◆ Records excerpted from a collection
**********

Lemma replace_lower_or_digit (r : string) :
  all_chars is_lower r = true ->
  all_chars (fun c => is_lower c || is_digit c) (replace "n" D r) = true.
Proof.
  induction r as [|c r IH]; simpl; [reflexivity|].
  intros H; apply andb_true_iff in H; destruct H as [Hc Hr].
  destruct (Ascii.eqb c "n").
  - rewrite all_chars_app, (IH Hr), andb_true_r.
    clear - D_digits; induction D as [|d D' IHD]; simpl in *; [reflexivity|].
    apply andb_true_iff in D_digits; destruct D_digits as [Hd HD'].
    now rewrite Hd, orb_true_r, IHD.
  - simpl; now rewrite Hc, (IH Hr).
Qed.

Lemma replace_has_digit (r : string) :
  occurs "n" r = true -> has_digit (replace "n" D r) = true.
Proof.
  induction r as [|c r IH]; simpl; [discriminate|].
  destruct (Ascii.eqb c "n"); simpl.
  - intros _; destruct D as [|d D']; [congruence|].
    simpl in *; apply andb_true_iff in D_digits.
    now rewrite (proj1 D_digits).
  - intros H; rewrite (IH H); apply orb_true_r.
Qed.

Lemma replace_no_digit_ahead (r : string) :
  all_chars is_lower r = true ->
  match r with String b _ => Ascii.eqb b "n" = false | EmptyString => True end ->
  no_digit_ahead (replace "n" D r).
Proof.
  destruct r as [|b r]; simpl; [auto|].
  intros H Hb; rewrite Hb; simpl.
  apply andb_true_iff in H; now apply lower_not_digit.
Qed.

Lemma span_digits_numeral (num rest : string) :
  all_chars is_digit num = true -> no_digit_ahead rest ->
  span_digits (num ++ rest)%string = (num, rest).
Proof.
  intros Hnum Hrest; induction num as [|d num IH]; simpl in *.
  - destruct rest as [|b rest]; simpl in *; [reflexivity|].
    now rewrite Hrest.
  - apply andb_true_iff in Hnum; destruct Hnum as [Hd Hnum].
    now rewrite Hd, (IH Hnum).
Qed.

Lemma next_is_not_n (c : ascii) (r : string) :
  no_double "n" (String c r) = true -> Ascii.eqb c "n" = true ->
  match r with String b _ => Ascii.eqb b "n" = false | EmptyString => True end.
Proof.
  simpl; intros H Hc; destruct r as [|b r]; [exact I|].
  rewrite Hc in H; simpl in H.
  apply andb_true_iff in H; destruct H as [H _].
  now apply negb_true_iff in H.
Qed.

Lemma no_double_tail (c : ascii) (r : string) :
  no_double "n" (String c r) = true -> no_double "n" r = true.
Proof.
  cbn [no_double]; intros H; apply andb_true_iff in H; tauto.
Qed.

Lemma search_digits_replace (r : string) :
  all_chars is_lower r = true -> occurs "n" r = true ->
  no_double "n" r = true ->
  search_digits (replace "n" D r) = Some D.
Proof.
  induction r as [|c r IH]; [discriminate|].
  intros Hlow Hocc Hnd.
  pose proof (no_double_tail c r Hnd) as Hnd'.
  cbn [all_chars] in Hlow; apply andb_true_iff in Hlow.
  destruct Hlow as [Hc Hr].
  cbn [replace occurs] in *.
  destruct (Ascii.eqb c "n") eqn:Ecn.
  - pose proof (replace_no_digit_ahead r Hr (next_is_not_n c r Hnd Ecn)) as Hahead.
    pose proof (span_digits_numeral D _ D_digits Hahead) as Hspan.
    destruct D as [|d D'] eqn:ED; [congruence|].
    cbn [append search_digits] in *.
    cbn [all_chars] in D_digits; apply andb_true_iff in D_digits.
    rewrite (proj1 D_digits).
    now rewrite Hspan.
  - cbn [search_digits]; rewrite (lower_not_digit c Hc).
    simpl in Hocc; auto.
Qed.

Lemma sub_digits_skip (num rest : string) :
  all_chars is_digit num = true -> no_digit_ahead rest ->
  sub_digits_from true (num ++ rest)%string = sub_digits_from false rest.
Proof.
  intros Hnum Hrest; induction num as [|d num IH]; simpl in *.
  - destruct rest as [|b rest]; simpl in *; [reflexivity|].
    now rewrite Hrest.
  - apply andb_true_iff in Hnum; destruct Hnum as [Hd Hnum].
    now rewrite Hd, (IH Hnum).
Qed.

Lemma sub_digits_replace (r : string) :
  all_chars is_lower r = true -> no_double "n" r = true ->
  sub_digits_from false (replace "n" D r) = r.
Proof.
  induction r as [|c r IH]; [reflexivity|].
  intros Hlow Hnd.
  pose proof (no_double_tail c r Hnd) as Hnd'.
  cbn [all_chars] in Hlow; apply andb_true_iff in Hlow.
  destruct Hlow as [Hc Hr].
  cbn [replace].
  destruct (Ascii.eqb_spec c "n") as [->|Hcn].
  - pose proof (replace_no_digit_ahead r Hr
                  (next_is_not_n "n" r Hnd eq_refl)) as Hahead.
    destruct D as [|d D'] eqn:ED; [congruence|].
    cbn [append sub_digits_from].
    cbn [all_chars] in D_digits; apply andb_true_iff in D_digits.
    destruct D_digits as [Hd HD'].
    rewrite Hd, (sub_digits_skip D' _ HD' Hahead), (IH Hr Hnd').
    reflexivity.
  - cbn [sub_digits_from]; rewrite (lower_not_digit c Hc).
    now rewrite (IH Hr Hnd').
Qed.

End Numeral.

(** Printing a point group and building one from the printed name gives
    the group back, for every family tag with a placeholder and every
    order from 0 on; the order argument plays no part. *)
Theorem name_round_trip (g : PointGroup.t) (n0 : Z) :
  family_tag (PointGroup.pg g) = true -> 0 <= PointGroup.n g ->
  __init__ (PointGroup.__str__ g) n0 = Ok g.
Proof.
  destruct g as [pg n]; cbn [PointGroup.pg PointGroup.n].
  destruct pg as [|c rest]; [discriminate|].
  unfold family_tag; intros Htag Hn.
  apply andb_true_iff in Htag; destruct Htag as [Htag Hnd].
  apply andb_true_iff in Htag; destruct Htag as [Htag Hocc].
  apply andb_true_iff in Htag; destruct Htag as [Hc Hrest].
  destruct (str_of_int_digits n Hn) as [Hint [Hdig Hne]].
  unfold PointGroup.__str__, title; cbn [PointGroup.pg PointGroup.n title_from].
  assert (Halpha : is_alpha c = true)
    by (unfold is_alpha; now rewrite Hc, orb_true_r).
  rewrite Halpha, (title_lowercase rest Hrest).
  cbn [replace]; rewrite (upper_char_not_n c Hc).
  unfold __init__; cbn [lower].
  rewrite (lower_upper_char c Hc).
  rewrite (lower_fixed _ (replace_lower_or_digit _ Hdig rest Hrest)).
  assert (Hnotalpha :
            isalpha (String c (replace "n" (str_of_int n) rest)) = false).
  { destruct (isalpha _) eqn:E; [|reflexivity].
    apply isalpha_no_digit in E; simpl in E.
    rewrite (replace_has_digit _ Hdig Hne rest Hocc), orb_true_r in E.
    discriminate. }
  rewrite Hnotalpha.
  cbn [search_digits]; rewrite (lower_not_digit c Hc).
  rewrite (search_digits_replace _ Hdig Hne rest Hrest Hocc Hnd).
  unfold sub_digits; cbn [sub_digits_from]; rewrite (lower_not_digit c Hc).
  rewrite (sub_digits_replace _ Hdig Hne rest Hrest Hnd), Hint.
  reflexivity.
Qed.

Lemma name_round_trip_witness : __init__ (PointGroup.__str__ D6h) 1 = Ok D6h.
Proof.
  apply (name_round_trip D6h 1); [reflexivity | discriminate].
Defined.

(** ** Products with lists and powers, inside a tabulated group *)

Lemma flatten_cons (p : irreps) (ps : list irreps) :
  flatten (p :: ps) = items p ++ flatten ps.
Proof. destruct p; simpl; [reflexivity | now rewrite flatten_irreps_id]. Qed.
(** * AsanaPRBot: the event-to-review pipeline, embedded from the JavaScript sources

    The repository holds several generations of one pipeline.  Three of them
    carry the behaviour studied here:

    - the GitHub-App webhook server (signature hook, [review_requested] route);
    - the Asana webhook server with a tag witness and a dynamically resolved
      bot identity (module [Tagged]);
    - the final Asana webhook server with a Redis set of processed events and
      free-text instructions (module [Final]).

    The module [Raw] has the two Asana handlers on deliveries as they arrive,
    and the module [Cli] the command-line reviewer.

    JavaScript strings are modelled as [string]; a character stands for one
    UTF-16 code unit, and the model covers code units below 256. *)

From Stdlib Require Import String Ascii List Bool Arith NArith Lia DecimalString.
From stdpp Require Import base gmap strings.

Import ListNotations.
Local Open Scope string_scope.
Local Open Scope list_scope.

(** ** JavaScript strings *)

Module Js.

Definition nl : string := String (ascii_of_nat 10) EmptyString.
Definition dq : string := String (ascii_of_nat 34) EmptyString.

(** [!!s] for a string: only the empty string is falsy. *)
Definition truthy (s : string) : bool :=
  match s with EmptyString => false | String _ _ => true end.

(** Truthiness of a value that may be [undefined] or [null]. *)
Definition truthy_opt (o : option string) : bool :=
  match o with Some s => truthy s | None => false end.

(** [a || b] on strings. *)
Definition or_else (a b : string) : string := if truthy a then a else b.

(** [\s] and the set removed by [String.prototype.trim], below U+0100:
    TAB, LF, VT, FF, CR, SPACE, NBSP. *)
Definition is_ws (c : ascii) : bool :=
  let n := nat_of_ascii c in
  Nat.eqb n 9 || Nat.eqb n 10 || Nat.eqb n 11 || Nat.eqb n 12 || Nat.eqb n 13
  || Nat.eqb n 32 || Nat.eqb n 160.

(** Line terminators, which [.] does not match: LF and CR. *)
Definition is_line_terminator (c : ascii) : bool :=
  let n := nat_of_ascii c in Nat.eqb n 10 || Nat.eqb n 13.

(** [\d] *)
Definition is_digit (c : ascii) : bool :=
  let n := nat_of_ascii c in Nat.leb 48 n && Nat.leb n 57.

Definition is_slash (c : ascii) : bool := Nat.eqb (nat_of_ascii c) 47.

Definition non_ws (c : ascii) : bool := negb (is_ws c).
Definition non_slash (c : ascii) : bool := negb (is_slash c).
Definition non_terminator (c : ascii) : bool := negb (is_line_terminator c).

(** Canonicalisation used by the [i] flag, as far as a comparison with an
    ASCII character of a pattern goes: ASCII letters fold to upper case, and
    a character above U+007F never folds to an ASCII one. *)
Definition canonicalize (c : ascii) : ascii :=
  let n := nat_of_ascii c in
  if Nat.leb 97 n && Nat.leb n 122 then ascii_of_nat (n - 32) else c.

Definition all_chars (f : ascii -> bool) (s : string) : bool :=
  forallb f (list_ascii_of_string s).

**********

Please return only the lines above, starting at the line that has "now rewrite (IH Hr Hnd')." and ending at the line that has "Proof. destruct p;", keeping both and leaving each one unchanged.

◆ ANSWER TO THIS PROBLEM
    now rewrite (IH Hr Hnd').
Qed.

End Numeral.

(** Printing a point group and building one from the printed name gives
    the group back, for every family tag with a placeholder and every
    order from 0 on; the order argument plays no part. *)
Theorem name_round_trip (g : PointGroup.t) (n0 : Z) :
  family_tag (PointGroup.pg g) = true -> 0 <= PointGroup.n g ->
  __init__ (PointGroup.__str__ g) n0 = Ok g.
Proof.
  destruct g as [pg n]; cbn [PointGroup.pg PointGroup.n].
  destruct pg as [|c rest]; [discriminate|].
  unfold family_tag; intros Htag Hn.
  apply andb_true_iff in Htag; destruct Htag as [Htag Hnd].
  apply andb_true_iff in Htag; destruct Htag as [Htag Hocc].
  apply andb_true_iff in Htag; destruct Htag as [Hc Hrest].
  destruct (str_of_int_digits n Hn) as [Hint [Hdig Hne]].
  unfold PointGroup.__str__, title; cbn [PointGroup.pg PointGroup.n title_from].
  assert (Halpha : is_alpha c = true)
    by (unfold is_alpha; now rewrite Hc, orb_true_r).
  rewrite Halpha, (title_lowercase rest Hrest).
  cbn [replace]; rewrite (upper_char_not_n c Hc).
  unfold __init__; cbn [lower].
  rewrite (lower_upper_char c Hc).
  rewrite (lower_fixed _ (replace_lower_or_digit _ Hdig rest Hrest)).
  assert (Hnotalpha :
            isalpha (String c (replace "n" (str_of_int n) rest)) = false).
  { destruct (isalpha _) eqn:E; [|reflexivity].
    apply isalpha_no_digit in E; simpl in E.
    rewrite (replace_has_digit _ Hdig Hne rest Hocc), orb_true_r in E.
    discriminate. }
  rewrite Hnotalpha.
  cbn [search_digits]; rewrite (lower_not_digit c Hc).
  rewrite (search_digits_replace _ Hdig Hne rest Hrest Hocc Hnd).
  unfold sub_digits; cbn [sub_digits_from]; rewrite (lower_not_digit c Hc).
  rewrite (sub_digits_replace _ Hdig Hne rest Hrest Hnd), Hint.
  reflexivity.
Qed.

Lemma name_round_trip_witness : __init__ (PointGroup.__str__ D6h) 1 = Ok D6h.
Proof.
  apply (name_round_trip D6h 1); [reflexivity | discriminate].
Defined.

(** ** Products with lists and powers, inside a tabulated group *)

Lemma flatten_cons (p : irreps) (ps : list irreps) :
  flatten (p :: ps) = items p ++ flatten ps.
Proof. destruct p; simpl; [reflexivity | now rewrite flatten_irreps_id]. Qed.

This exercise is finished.